There are also many ways traders take risks in the cryptocurrency world, which has disrupted many platforms. Futures platforms that added bitcoin futures didn’t have to change much. Cryptocurrency exchanges like Coinbase have had to make significant changes since they initially had no trading platform. It took most of 2018 for many of the wallets arriving in early 2018 to create a trading platform.
The most successful platforms have been those that have added cryptocurrency CFDs (Contract for Difference). This is a security that tracks the movements of an underlying instrument. A bitcoin CFD tracks the trends of bitcoin, and a trader is only responsible for the price change. CFDs also offer leverage to cryptocurrency traders, allowing investors to potentially capital and use it to enhance their returns. Many forex brokers that have added cryptocurrency CFDs have created a cryptocurrency trading app.
Bond trading platforms
The US SEC recently formed an investigative group with some of its regulatory partners to review the rules used to prosecute corporate and municipal bond trading platforms. The SEC is the regulatory agency that supervises fixed-income products in the United States.
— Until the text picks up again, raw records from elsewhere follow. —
(* ===== verification/StakingNominatorLedger.v ===== *)
(** * The staking pallet: a nominator's ledger adds up its calls

    What is held for a nominator in a round follows from its calls alone: what it
    put up, less what it took out and is due by then.  The pallet keeps a total and
    chunks instead, which it rewrites at every round; every run of it agrees with
    the sum of the calls, and in a run in which reserves are made so does the
    money that is reserved. *)
From S2P Require Import Prelude StakingTypes Externals TaylorSeries Inflation StakingPallet.
From S2P Require Import StakingRounds StakingMock StakingCalls StakingInvariant StakingMaintenance.
From S2P Require Import StakingSchedule StakingNominations StakingReserves.

Section NominatorLedger.
Context {L : Type} `{!Currency L, !ReservableCurrency L, Cfg : !Config}.
Context `{!CurrencyLaws L, RL : !ReservableLaws L, Iter : !StorageIter}.
Context {P B : Type} `{!PerThing P, !BigUint B}.
Implicit Types s : State L.

(** ** The specification *)

(** What a call adds to what is held for [who] in round [r]: stakes count at
    once, what is taken out counts until it is due, and leaving a collator takes
    out the last bond to it.  A [nominate] that fails half-way counts too. *)
Definition call_held (who : AccountId) (origin : Origin) (c : StakingCall) s (r : RoundIndex) : Z :=
  let withdraw := RoundInfo.index (CurrentRound s) +32 bond_duration (Settings s) in
  match origin with
  | Signed w =>
      if decide (w = who) then
        match (dispatch origin c s).1, c with
        | (Ok _ | Err (ModuleErr NominationNotExist)), call_nominate _ v => v
        | Ok _, call_nominate_extra _ v => v
        | Ok _, call_nominate_less _ v => - from_round withdraw v r
        | Ok _, call_nominator_leave_collator candidate =>
            - from_round withdraw (default 0 (last (given s who candidate))) r
        | _, _ => 0
        end
      else 0
  | _ => 0
  end.

(** The sum over a run. *)
Fixpoint run_held (who : AccountId) (evs : list (PalletEvent (L := L))) s (r : RoundIndex) : Z :=
  match evs with
  | [] => 0
  | e :: evs =>
      match e with ECall origin c => call_held who origin c s r | _ => 0 end
      + run_held who evs (apply_event (P := P) (B := B) e s) r
  end.

(** What the pallet holds for [who] in round [r] if nothing else happens. *)
Definition held_by s (who : AccountId) (r : RoundIndex) : Z :=
  from_option (fun n => nominator_locked_at n r) 0 (Nominators s !! who).

(** ** One event *)

Lemma held_frame s s' who r : Nominators s' !! who = Nominators s !! who -> held_by s' who r = held_by s who r.
Proof using Type. unfold held_by. by intros ->. Qed.

Lemma locked_add n b n' r :
  StakingNominators.add_nomination n b = (true, n') ->
  U.eqm 128 (nominator_locked_at n' r) (nominator_locked_at n r + Bond.amount b).
Proof using Type.
  unfold StakingNominators.add_nomination. intros H. case_match; simplify_eq.
  unfold nominator_locked_at. simpl. rewrite eqm_u_add. apply eqm_eq. lia.
Qed.
Lemma locked_extra n b x n' r :
  StakingNominators.nominate_extra n b = (Some x, n') ->
  U.eqm 128 (nominator_locked_at n' r) (nominator_locked_at n r + Bond.amount b).
Proof using Type.
  unfold StakingNominators.nominate_extra. intros H. destruct (bonds_extra _ _) as [[]|]; simplify_eq.
  unfold nominator_locked_at. simpl. rewrite eqm_u_add. apply eqm_eq. lia.
Qed.
Lemma locked_less n b w x n' r :
  StakingNominators.nominate_less n b w = (Some (Some x), n') ->
  nominator_locked_at n' r = nominator_locked_at n r - from_round w (Bond.amount b) r.
Proof using Type.
  unfold StakingNominators.nominate_less. intros H. destruct (bonds_less _ _) as [[[]|]|]; simplify_eq.
  unfold nominator_locked_at. simpl. rewrite due_unbonding_snoc. lia.
Qed.
Lemma locked_leave n c w x n' r :
  StakingNominators.rm_nomination n c w = (Some x, n') ->
  nominator_locked_at n' r
  = nominator_locked_at n r - from_round w (default 0 (last (amounts c (StakingNominators.nominations n)))) r.
Proof using Type.
  unfold StakingNominators.rm_nomination. intros H.
  pose proof (bonds_remove_last None (StakingNominators.nominations n) c) as Hl.
  destruct (bonds_remove _ _ _) as [[v|] l]; simplify_eq. simpl in Hl.
  destruct (last _); simplify_eq. unfold nominator_locked_at. simpl. rewrite due_unbonding_snoc. lia.
Qed.
Lemma locked_consolidated n r r' :
  r <= r' -> U.eqm 128 (nominator_locked_at (StakingNominators.consolidate_unbonded n r) r')
               (nominator_locked_at n r').
Proof using Type.
  intros Hr. unfold StakingNominators.consolidate_unbonded, nominator_locked_at.
  pose proof (drain_unbonding_sum r (StakingNominators.total n) (StakingNominators.unbonding n)) as Hs.
  pose proof (drain_unbonding_kept r (StakingNominators.total n) (StakingNominators.unbonding n)) as Hk.
  destruct (drain_unbonding r _ _) as [t k]. simpl in *. rewrite Hs, Hk.
  rewrite (due_unbonding_later r r' (StakingNominators.unbonding n)) by done.
  apply eqm_eq. unfold due_unbonding. lia.
Qed.

Lemma held_insert s s' w n' who r d :
  Nominators s' = <[w := n']> (Nominators s) ->
  (w = who -> U.eqm 128 (nominator_locked_at n' r) (held_by s w r + d)) ->
  U.eqm 128 (held_by s' who r) (held_by s who r + if decide (w = who) then d else 0).
Proof using Type.
  intros E Hn. unfold held_by at 1. rewrite E. case_decide as Hw.
  - subst. rewrite lookup_insert_eq. by apply Hn.
  - rewrite lookup_insert_ne by done. apply eqm_eq. unfold held_by. lia.
Qed.
Lemma held_kept s s' who r : Nominators s' = Nominators s -> U.eqm 128 (held_by s' who r) (held_by s who r + 0).
Proof using Type. intros E. apply eqm_eq. rewrite (held_frame s s') by by rewrite E. lia. Qed.

Ltac peel_nominators :=
  unfold deposit_event, Nominators_insert, Collators_insert, ExitQueue_insert, Collators_remove,
    TotalStaked_put; simpl;
  repeat first [ rewrite (proj2 (reserve_books _ _ _)) | rewrite (proj2 (leave_books _ _)) | progress simpl ];
  reflexivity.
Ltac nominator_write :=
  eapply held_insert; [peel_nominators|intros ->]; unfold held_by, given, nominated_by;
  repeat match goal with E : Nominators _ !! _ = _ |- _ => rewrite E end; simpl.

Lemma call_adds who origin c s r :
  U.eqm 128 (held_by (dispatch origin c s).2 who r) (held_by s who r + call_held who origin c s r).
Proof using Type.
  destruct (dispatch origin c s) as [res s'] eqn:H. unfold call_held. rewrite H. simpl.
  destruct c; run_call H; simplify_eq;
    try (repeat match goal with |- context [decide ?Q] => destruct (decide Q) end;
         apply held_kept; peel_nominators).
  - nominator_write. by apply (locked_add _ _ _ _ Heqp).
  - nominator_write. by apply (locked_add _ _ _ _ Heqp).
  - nominator_write. apply eqm_eq. unfold nominator_locked_at. simpl. unfold unbonding_sum. simpl. lia.
  - nominator_write. apply eqm_eq. unfold nominator_locked_at. simpl. unfold unbonding_sum. simpl. lia.
  - nominator_write. by apply (locked_extra _ _ _ _ _ Heqp).
  - nominator_write. by apply eqm_eq, (locked_less _ _ _ _ _ _ Heqp).
  - nominator_write. by apply eqm_eq, (locked_leave _ _ _ _ _ _ Heqp).
Qed.

(** The start of a round changes nothing for that round and later ones. *)
Lemma block_keeps_held who now s r :
  let s' := on_finalize (P := P) (B := B) now s in
  round_of s' <= r -> U.eqm 128 (held_by s' who r) (held_by s who r).
Proof using Type.
  intros s' Hr. unfold s' in *. destruct (RoundInfo.should_goto_next_round (CurrentRound s) now) eqn:Hgo;
    [|by rewrite on_finalize_idle].
  destruct (on_finalize_books (P := P) (B := B) now s Hgo) as (E1 & _ & _ & E4 & _).
  unfold held_by, round_of in *. rewrite E4, E1 in *. simpl in Hr.
  destruct (Nominators s !! who) as [n|]; simpl; [|done]. by apply locked_consolidated.
Qed.

Lemma event_adds who e s r :
  round_of (apply_event (P := P) (B := B) e s) <= r ->
  U.eqm 128 (held_by (apply_event (P := P) (B := B) e s) who r)
    (held_by s who r + match e with ECall origin c => call_held who origin c s r | _ => 0 end).
Proof using Type.
  intros Hr. destruct e as [origin c|now|author|l]; simpl.
  - apply call_adds.
  - rewrite Z.add_0_r. by apply block_keeps_held.
  - by rewrite Z.add_0_r.
  - by rewrite Z.add_0_r.
Qed.

(** Rounds do not go back. *)
Lemma run_round evs s :
  0 <= round_of s -> round_of s + Z.of_nat (length evs) < 2 ^ 32 ->
  round_of s <= round_of (run_events (P := P) (B := B) evs s)
    <= round_of s + Z.of_nat (length evs).
Proof using Type.
  revert s. induction evs as [|e evs IH]; intros s H0 Hn; simpl in *; [lia|].
  pose proof (apply_event_round (P := P) (B := B) e s ltac:(lia)).
  destruct (IH (apply_event (P := P) (B := B) e s)) as [H1 H2]; lia.
Qed.

Lemma run_adds who evs s r :
  0 <= round_of s -> round_of s + Z.of_nat (length evs) < 2 ^ 32 ->
  round_of (run_events (P := P) (B := B) evs s) <= r ->
  U.eqm 128 (held_by (run_events (P := P) (B := B) evs s) who r)
    (held_by s who r + run_held who evs s r).
Proof using Type.
  revert s. induction evs as [|e evs IH]; intros s H0 Hn Hr; simpl in *; [by rewrite Z.add_0_r|].
  pose proof (apply_event_round (P := P) (B := B) e s ltac:(lia)) as Hr1.
  set (s1 := apply_event (P := P) (B := B) e s) in *.
  pose proof (run_round evs s1 ltac:(lia) ltac:(lia)) as Hr2.
  unfold run_events in *. rewrite (IH s1) by lia.
  pose proof (event_adds who e s r ltac:(fold s1; lia)) as He. fold s1 in He. rewrite He.
  apply eqm_eq. lia.
Qed.

(** [C6] A nominator's ledger is the sum of its calls: over any run of the pallet,
    from the current round on, what it holds for an account in a round is what it
    held for it before, plus what the account's calls put up, less what they took
    out that is due by then, modulo [2^128].  The calls that count are the
    successful ones and a [nominate] that fails half-way, with
    [NominationNotExist], after the nominator was written.  The totals and chunks that every
    round rewrites never lose or invent a unit of it. *)
Theorem nominator_refinement who evs s r :
  0 <= round_of s -> round_of s + Z.of_nat (length evs) < 2 ^ 32 ->
  round_of (run_events (P := P) (B := B) evs s) <= r ->
  U.eqm 128 (held_by (run_events (P := P) (B := B) evs s) who r)
    (held_by s who r + run_held who evs s r).
Proof using Type. apply run_adds. Qed.

(** After the block that starts a round, a nominator's total is what is held for
    it in that round. *)
Lemma started_total now s who :
  RoundInfo.should_goto_next_round (CurrentRound s) now = true ->
  let s' := on_finalize (P := P) (B := B) now s in
  of_nominator (Nominators s' !! who) = held_by s' who (round_of s').
Proof using Type.
  intros Hgo s'. destruct (on_finalize_books (P := P) (B := B) now s Hgo) as (E1 & _ & _ & E4 & _).
  fold s' in E1, E4. unfold held_by, round_of. rewrite E1, E4. simpl.
  set (r := RoundInfo.next_round_index (CurrentRound s)).
  destruct (Nominators s !! who) as [n|]; simpl; [|done].
  unfold nominator_locked_at, StakingNominators.consolidate_unbonded.
  pose proof (drain_unbonding_kept r (StakingNominators.total n) (StakingNominators.unbonding n)) as Hk.
  destruct (drain_unbonding r _ _) as [t k]. simpl in *. subst k.
  assert (due_unbonding r (filter (fun ch => r < ub_round ch) (StakingNominators.unbonding n)) = []) as ->.
  { unfold due_unbonding. apply filter_none, Forall_forall. intros ch [Hch _]%list_elem_of_filter. tauto. }
  unfold unbonding_sum. simpl. unfold Balance. lia.
Qed.

End NominatorLedger.

(** ** Witnesses

    Account 10 nominates in round 2, adds to the nomination and takes some out, and
    leaves the collator in round 3: 400 are held, 250 from round 4 on, and nothing
    in round 5. *)
Definition mock_nominator_events : list (PalletEvent (L := Ledger)) :=
  [EBlock 10; ECall (Signed 10%N) (call_nominate 100%N 300);
   ECall (Signed 10%N) (call_nominate_extra 100%N 100);
   ECall (Signed 10%N) (call_nominate_less 100%N 150); EBlock 20;
   ECall (Signed 10%N) (call_nominator_leave_collator 100%N); EBlock 30].

Example mock_held :
  run_held (P := Z) (B := Limbs) 10%N mock_nominator_events mock_genesis <$> [3; 4; 5]
  = [400; 250; 0].
Proof. vm_compute. reflexivity. Qed.

Lemma nominator_refinement_witness :
  let s' := run_events (P := Z) (B := Limbs) mock_nominator_events mock_genesis in
  round_of s' = 4 /\ held_by mock_genesis 10%N 4 = 0 /\
  U.eqm 128 (held_by s' 10%N 4)
    (held_by mock_genesis 10%N 4
     + run_held (P := Z) (B := Limbs) 10%N mock_nominator_events mock_genesis 4).
Proof.
  intros s'. split; [vm_compute; reflexivity|]. split; [vm_compute; reflexivity|].
  apply (nominator_refinement (P := Z) (B := Limbs)); vm_compute; first [reflexivity|discriminate].
Defined.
Currently, oversight of digital bond trading varies based on a company’s specific business models and trading. Unfortunately, it increases savers’ risks and creates systematic risk and unbalanced practices. The SEC’s Market Structure Committee is now assessing the process. There are even specific regulate platforms known as alternative trading platforms. Some are brokers/dealers, while any regulatory body does not restrict others.
Inclusion of forum-based trading
New trading platforms offer testing tools that allow investors to post their trading strategies for others to evaluate. These are also connecte to brokers where investors can execute trades. The problem is the reliability of the trading strategy, which is left to the investor or others on the forum who vouch for the model. It entails some market risk as most of these products are black boxes, meaning the investor does not know what is behind the decision-making process. New regulations will likely be needed to protect investors from black box trading.